DH: Yes, exactly. I was not a cancer biologist. But some things are too incredible to ignore, so you go where the science and data lead you. And being at Salk has really helped me do this work. I have support from my colleagues to make sure we are studying BAF mutations in cancer in the most creative and rigorous ways. I’ve been enabled to take risks and explore new connections to BAF in that way.

With our recent V Foundation project looking at pancreatic cancer, I’ve been able to lean on Reuben Shaw, PhD, Tony Hunter, PhD, Dannielle Engle, PhD, and Christina Towers, PhD. They have provided advice, training, and reagents for me and my team. It’s really an incredible environment, and it allows us to ask the most important questions that will open opportunities to create new treatments for pancreatic cancer.

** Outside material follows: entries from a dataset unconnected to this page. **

(** * GeographicTilingScheme (Source/Core/GeographicTilingScheme.js)

    A shallow embedding of the tiling scheme of the EPSG:4490 fork of Cesium.
    The scheme works in one of two modes, fixed at construction:
    - standard mode: the root rectangle is cut in [numberOfLevelZeroTilesX << level]
      by [numberOfLevelZeroTilesY << level] tiles;
    - matrix mode ([_tileInfo] defined): tiles are laid out from
      [tileInfo.origin] with the resolution of the level found in [tileInfo.lods].

    Every JavaScript value the scheme computes with is a Number.  The
    operations on Numbers are an interface ([JSNumber]) with two instances:
    [Binary64], IEEE 754 doubles computed by the kernel's primitive floats,
    which is what a JavaScript engine evaluates, and [Exact], the same
    operations on rationals, which agrees with the doubles on the integers
    that [<<] and ToInt32 work with and is used for those only. *)

From Stdlib Require Import ZArith QArith Qround Floats List Bool Lia.
Import ListNotations.

Set Implicit Arguments.

(** ** 32-bit integers *)

(** ToInt32 of an integer: reduction modulo 2^32 into [-2^31, 2^31). *)
Definition wrap32 (z : Z) : Z := ((z + 2 ^ 31) mod 2 ^ 32 - 2 ^ 31)%Z.

(** ** JavaScript Numbers *)

Class JSNumber (num : Type) : Type := {
  (** an integer literal, or an int32 result read back as a Number *)
  ofZ : Z -> num;
  nadd : num -> num -> num;
  nsub : num -> num -> num;
  nmul : num -> num -> num;
  ndiv : num -> num -> num;
  (** [a < b], [a <= b] and [a === b] *)
  nltb : num -> num -> bool;
  nleb : num -> num -> bool;
  neqb : num -> num -> bool;
  (** the integer part, toward zero, of a finite Number; 0 for NaN and the
      infinities (the first steps of ToInt32) *)
  truncate : num -> Z;
  Math_floor : num -> num;
  Math_round : num -> num;
  Math_PI : num
}.

Declare Scope js_scope.
Delimit Scope js_scope with js.
Notation "a + b" := (nadd a b) : js_scope.
Notation "a - b" := (nsub a b) : js_scope.
Notation "a * b" := (nmul a b) : js_scope.
Notation "a / b" := (ndiv a b) : js_scope.
Notation "a <? b" := (nltb a b) : js_scope.
Notation "a <=? b" := (nleb a b) : js_scope.
Notation "a >=? b" := (nleb b a) : js_scope.
Notation "a === b" := (neqb a b) (at level 70, no associativity) : js_scope.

What are you working on now?

DH: A major focus of my lab is how cancers caused by BAF mutations respond to immunotherapy. On the flip side, we are examining the epigenetics of immune cells in the cancer microenvironment and how they change their function in response to tumor signals.

Clinical trials of BAF mutant cancers are ramping up, and we’ve been fortunate to work with Gregory Botta, MD, PhD, at UC San Diego on the V Foundation project, who has found that patients with BAF mutant pancreatic cancer are more responsive to immunotherapy. Pancreatic cancer has extremely high mortality rates, so it’s important to explore why this might be happening and how to optimize treatment for these patients.

Meanwhile, BAF inhibitors are entering early clinical trials and could be efficacious as targeted therapies for cancer. But we know BAF inhibitors aren’t going to act just on the cancer cells—they’re also going to affect immune cells within the tumor microenvironment. If we want to develop the safest and most effective cancer drugs, we need to understand how blocking BAF epigenetic regulation will affect the immune system. That’s where our V Foundation project comes in—we’re pairing human clinical trials with our studies of BAF complex inhibitors in mouse models of cancer. It seems like these drugs will be beneficial for both targeting the tumor and igniting immune cell function, and that’s been exciting and unexpected.

What is your life like outside of the lab?

DH: I spend a lot of time being active with my kids, which is great in San Diego; there’s a wonderful outdoor culture here. I do a lot of gardening. I was laughing with my husband because, if you go on Google Maps and look at our house, the picture has the garage door open. That’s the way we live, with our kids constantly running around outside.

Did you think you’d end up switching coasts?

DH: My parents always encouraged us to leave the nest and follow our passions. My career in science has taken me all over the United States—Philadelphia, San Francisco, New Haven, Baltimore, and now, San Diego. Thankfully, I landed in a pretty awesome spot, both for work and family. I’m tremendously grateful for the community at Salk and around San Diego.